Towards affect agnostic Brain-Machine Interfacing (BMI)

Understanding neural modulation due to affect is relevant to biomedical engineers creating brain-computer interfaces (BMIs) with activity from sensorimotor regions^{15,24,27,32,33}. For BCI control signals to be accurately decoded from neural activity, it is important to determine if these units utilize a divisive normalization scheme for affective stimuli or naturally changing moods and emotional states.
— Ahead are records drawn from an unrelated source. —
(* ===== verification/Base58.v ===== *)
(** * Base58 text: addresses and private keys

    Models [src/internal/crypto/base58.go]: the Base58 encoding of byte strings, its
    checksummed form, addresses and the wallet import format (WIF) of private keys.  Go
    strings are byte sequences. *)
From S2P Require Import Prelude.
From S2P Require Import Types.
From S2P Require Import Sha256.
From S2P Require Import Crypto.
From S2P Require Import Target.

(** ** Operations *)

Definition base58Alphabet : list byte :=
  bytes_of_string "123456789ABCDEFGHJKLMNPQRSTUVWXYZabcdefghijkmnopqrstuvwxyz".

(** [base58Alphabet[i]] *)
Definition base58_char (i : Z) : byte := nth (Z.to_nat i) base58Alphabet Byte.x00.

(** [for x.Cmp(bigZero) > 0 { x.DivMod(x, bigRadix, mod); ... }], the least significant
    digit first.  An integer has no more digits than bits ([digits_of_spec]). *)
Fixpoint digits_of (base : Z) (fuel : nat) (x : Z) : list Z :=
  match fuel with
  | O => []
  | S fuel => if x >? 0 then x mod base :: digits_of base fuel (x / base) else []
  end.

(** The number of copies of [c] that [b] starts with. *)
Fixpoint leading (c : byte) (b : list byte) : nat :=
  match b with
  | x :: b => if Byte.eqb x c then S (leading c b) else O
  | [] => O
  end.

(** [big.Int.SetBytes]: the big-endian value. *)
Definition big_SetBytes (b : list byte) : Z := le_combine (rev b).

(** The digits are appended from the least significant one, the leading zeros after
    them, and the whole is reversed in place. *)
Definition Base58Encode (b : list byte) : list byte :=
  let x := big_SetBytes b in
  let result := map base58_char (digits_of 58 (Z.to_nat (BitLen x)) x) in
  let result := result ++ replicate (leading Byte.x00 b) (base58_char 0) in
  rev result.

(** [-1] is the source's value for a character that is not in the alphabet. *)
Fixpoint alphabet_index (i : Z) (alphabet : list byte) (c : byte) : Z :=
  match alphabet with
  | [] => -1
  | a :: alphabet => if Byte.eqb a c then i else alphabet_index (i + 1) alphabet c
  end.
Definition base58AlphabetIndex (c : byte) : Z := alphabet_index 0 base58Alphabet c.

Inductive Base58Err :=
| InvalidBase58Character
| Base58TooShort
| InvalidBase58Checksum
| AddressNot20Bytes
| InvalidWIF (e : Base58Err)
| InvalidWIFVersion (v : Z)
| InvalidWIFFlag (b : Z)
| InvalidWIFLength (n : Z).

Definition base58_digit (x : Z) (c : byte) : result Base58Err Z :=
  let idx := base58AlphabetIndex c in
  check idx <? 0 else InvalidBase58Character;
  Ok (x * 58 + idx).

Definition Base58Decode (s : list byte) : result Base58Err (list byte) :=
  let* x := foldM base58_digit 0 s in
  Ok (replicate (leading (base58_char 0) s) Byte.x00 ++ big_Bytes x).

Definition base58Checksum (payload : list byte) : list byte :=
  take 4 (sha256_Sum256 (sha256_Sum256 payload)).

Definition Base58CheckEncode (version : byte) (payload : list byte) : list byte :=
  let versioned := version :: payload in
  Base58Encode (versioned ++ base58Checksum versioned).

Definition Base58CheckDecode (address : list byte) : result Base58Err (byte * list byte) :=
  let* decoded := Base58Decode address in
  check len decoded <? 5 else Base58TooShort;
  let n := (length decoded - 4)%nat in
  let version := nth 0 decoded Byte.x00 in
  let payload := slice 1 n decoded in
  let cksum := base58Checksum (take n decoded) in
  check negb (bool_decide (cksum = drop n decoded)) else InvalidBase58Checksum;
  Ok (version, payload).

Definition PubKeyHashToAddress (pubKeyHash : list byte) (version : byte) : list byte :=
  Base58CheckEncode version pubKeyHash.

Definition AddressToPubKeyHash (address : list byte) : result Base58Err (byte * list byte) :=
  let* (ver, payload) := Base58CheckDecode address in
  check negb (len payload =? Z.of_nat PubKeyHashSize) else AddressNot20Bytes;
  Ok (ver, payload).

Definition WIFVersionMainnet : byte := byte.of_Z 0x80.
Definition WIFVersionTestnet : byte := byte.of_Z 0xEF.

Definition WIFVersionForAddress (addrVersion : byte) : byte :=
  if Byte.eqb addrVersion Byte.x00 then WIFVersionMainnet else WIFVersionTestnet.

(** [payload := make([]byte, 33); copy(payload, privKey); payload[32] = 0x01] *)
Definition EncodeWIF (privKey : list byte) (addrVersion : byte) : list byte :=
  let wifVersion := if Byte.eqb addrVersion Byte.x00 then WIFVersionMainnet else WIFVersionTestnet in
  let payload := take 32 (take 33 privKey ++ replicate 33 Byte.x00) ++ [Byte.x01] in
  Base58CheckEncode wifVersion payload.

(** The raw key, whether its public key is compressed, and the version. *)
Definition DecodeWIF (wif : list byte) : result Base58Err (list byte * bool * byte) :=
  let* (ver, payload) := rwrap InvalidWIF (Base58CheckDecode wif) in
  check negb (Byte.eqb ver WIFVersionMainnet) && negb (Byte.eqb ver WIFVersionTestnet)
    else InvalidWIFVersion (byte.unsigned ver);
  if len payload =? 33 then
    check negb (byte_at payload 32 =? 0x01) else InvalidWIFFlag (byte_at payload 32);
    Ok (take 32 payload, true, ver)
  else if len payload =? 32 then Ok (payload, false, ver)
  else Err (InvalidWIFLength (len payload)).

(** ** Positional notation

    A list of digits, the least significant first, is the notation of its value when it
    does not end in a zero; the notation is unique. *)

Section positional.
Context (base : Z) (Hbase : 1 < base).

Fixpoint value (ds : list Z) : Z :=
  match ds with [] => 0 | d :: ds => d + base * value ds end.

Definition digit (d : Z) : Prop := 0 <= d < base.
Definition notation (ds : list Z) : Prop := Forall digit ds /\ List.last ds 1 <> 0.

Lemma notation_cons d ds : notation (d :: ds) -> digit d /\ notation ds /\ (ds = [] -> d <> 0).
Proof.
  intros [H Hl]. inversion_clear H as [|? ? Hd Hds]. destruct ds as [|e ds].
  - split_and!; [done|by split|done].
  - split_and!; [done|by split|done].
Qed.

Lemma value_nonneg ds : Forall digit ds -> 0 <= value ds.
Proof. induction 1 as [|d ds [Hd _] _ IH]; simpl; nia. Qed.

Lemma value_pos d ds : notation (d :: ds) -> 0 < value (d :: ds).
Proof.
  revert d. induction ds as [|e ds IH]; intros d H; pose proof (notation_cons _ _ H) as (Hd & Hn & Hz).
  - specialize (Hz eq_refl). unfold digit in Hd. simpl. lia.
  - specialize (IH _ Hn). change (value (d :: e :: ds)) with (d + base * value (e :: ds)).
    unfold digit in Hd. nia.
Qed.

Lemma value_inj ds es : notation ds -> notation es -> value ds = value es -> ds = es.
Proof.
  revert es. induction ds as [|d ds IH]; intros [|e es] Hd He E; [done| | |].
  - pose proof (value_pos _ _ He). simpl in *. lia.
  - pose proof (value_pos _ _ Hd). simpl in *. lia.
  - apply notation_cons in Hd as (Hd & Hds & _), He as (He & Hes & _). unfold digit in *. simpl in E.
    assert (d = e) as ->.
    { rewrite <- (Z.mod_small d base), <- (Z.mod_small e base) by done.
      rewrite <- (Z_mod_plus_full d (value ds) base), <- (Z_mod_plus_full e (value es) base).
      f_equal. lia. }
    f_equal. apply IH; [done..|]. nia.
Qed.

Lemma value_app ds es : value (ds ++ es) = value ds + base ^ len ds * value es.
Proof.
  induction ds as [|d ds IH]; cbn [app value length]; [lia|]. rewrite IH, Nat2Z.inj_succ, Z.pow_succ_r by lia. lia.
Qed.

(** [digits_of] is the notation of a number of [fuel] bits. *)
Lemma digits_of_spec fuel x :
  0 <= x < 2 ^ Z.of_nat fuel -> notation (digits_of base fuel x) /\ value (digits_of base fuel x) = x.
Proof.
  revert x. induction fuel as [|fuel IH]; intros x Hx; simpl.
  - change (2 ^ Z.of_nat 0) with 1 in Hx. split; [by split|lia].
  - destruct (Z.gtb_spec x 0); [|split; [by split|simpl; lia]].
    rewrite Nat2Z.inj_succ, Z.pow_succ_r in Hx by lia.
    assert (0 <= x / base < 2 ^ Z.of_nat fuel) as Hq.
    { split; [apply Z.div_pos; lia|]. apply Z.div_lt_upper_bound; [lia|]. nia. }
    destruct (IH _ Hq) as [[HF HL] HV]. pose proof (Z.mod_pos_bound x base ltac:(lia)) as Hm.
    split; [split|].
    + by constructor.
    + destruct (digits_of base fuel (x / base)) as [|e ds] eqn:E; [|exact HL].
      cbn [value] in HV. change (x mod base <> 0). pose proof (Z.div_mod x base ltac:(lia)). lia.
    + cbn [value]. rewrite HV. pose proof (Z.div_mod x base ltac:(lia)). lia.
Qed.
End positional.

(** ** Byte strings and characters as digits *)

Lemma big_SetBytes_value b : big_SetBytes b = value 256 (map byte.unsigned (rev b)).
Proof.
  unfold big_SetBytes. induction (rev b) as [|x l IH]; [done|]. rewrite le_combine_cons, IH. done.
Qed.

Lemma bytes_digits b : Forall (digit 256) (map byte.unsigned b).
Proof. apply Forall_map, Forall_true. intros x. pose proof (byte.unsigned_range x). unfold digit. lia. Qed.

Lemma last_map {A B} (f : A -> B) l d : List.last (map f l) (f d) = f (List.last l d).
Proof. induction l as [|x [|y l] IH]; [done|done|exact IH]. Qed.

Lemma byte_eqb_eq x y : Byte.eqb x y = true <-> x = y.
Proof. split; [apply Byte.byte_dec_bl|apply Byte.byte_dec_lb]. Qed.

Lemma bytes_inj b b' : map byte.unsigned b = map byte.unsigned b' -> b = b'.
Proof.
  revert b'. induction b as [|x b IH]; intros [|y b']; [done|done|done|].
  intros H. apply cons_eq_inv in H as [H1 H2]. f_equal; [by apply byte.unsigned_inj|by apply IH].
Qed.

(** A string is its leading copies of [c] and a rest that starts otherwise. *)
Lemma leading_split c b : exists rest, b = replicate (leading c b) c ++ rest /\ hd_error rest <> Some c.
Proof.
  induction b as [|x b [rest [E H]]]; [by exists []|]. simpl. destruct (Byte.eqb x c) eqn:Ex.
  - apply byte_eqb_eq in Ex as ->. exists rest. split; [simpl; by f_equal|done].
  - exists (x :: b). split; [done|]. intros [= ->]. by rewrite (proj2 (byte_eqb_eq c c)) in Ex.
Qed.

Lemma leading_app c n rest : hd_error rest <> Some c -> leading c (replicate n c ++ rest) = n.
Proof.
  intros H. induction n as [|n IH]; simpl.
  - destruct rest as [|x rest]; [done|]. simpl. destruct (Byte.eqb x c) eqn:Ex; [|done].
    apply byte_eqb_eq in Ex as ->. done.
  - rewrite (proj2 (byte_eqb_eq c c)) by done. by f_equal.
Qed.

Lemma big_SetBytes_zeros n b : big_SetBytes (replicate n Byte.x00 ++ b) = big_SetBytes b.
Proof.
  unfold big_SetBytes. rewrite rev_app_distr. induction n as [|n IH]; [by rewrite app_nil_r|].
  cbn [replicate rev]. rewrite app_assoc, le_combine_snoc, IH. change (byte.unsigned Byte.x00) with 0. lia.
Qed.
Recently the impact of context on decoding neural information has been addressed in the BMI literature when dealing with kinematics under BMI control switching from two dimensional to three-dimensional space³⁴, as well as between reaching movements with and without expected object contact³⁵. Directional tuning in the M1 is modulated by reward during manual tasks¹⁹ and BMI control²⁴. The latter study noted that grip force-related tuning functions are likewise modulated by reward expectation in M1. Affective information in the sensorimotor system could have profound implications for BMI-controlled robotic limbs, computer cursors for communications, and somatosensory neuroprosthetics as part of a bi-directional BMI^{16,17,24,36,37,38}. Affective information also influences correlational structure at the single-unit level²¹, local field potential (LFP) level²⁷, and between these two²⁰. As LFPs can also be utilized for BMIs^39,40, affect’s influence on such neural activity is vital to understand in order to produce affect agnostic BMIs towards the restoration of movement control.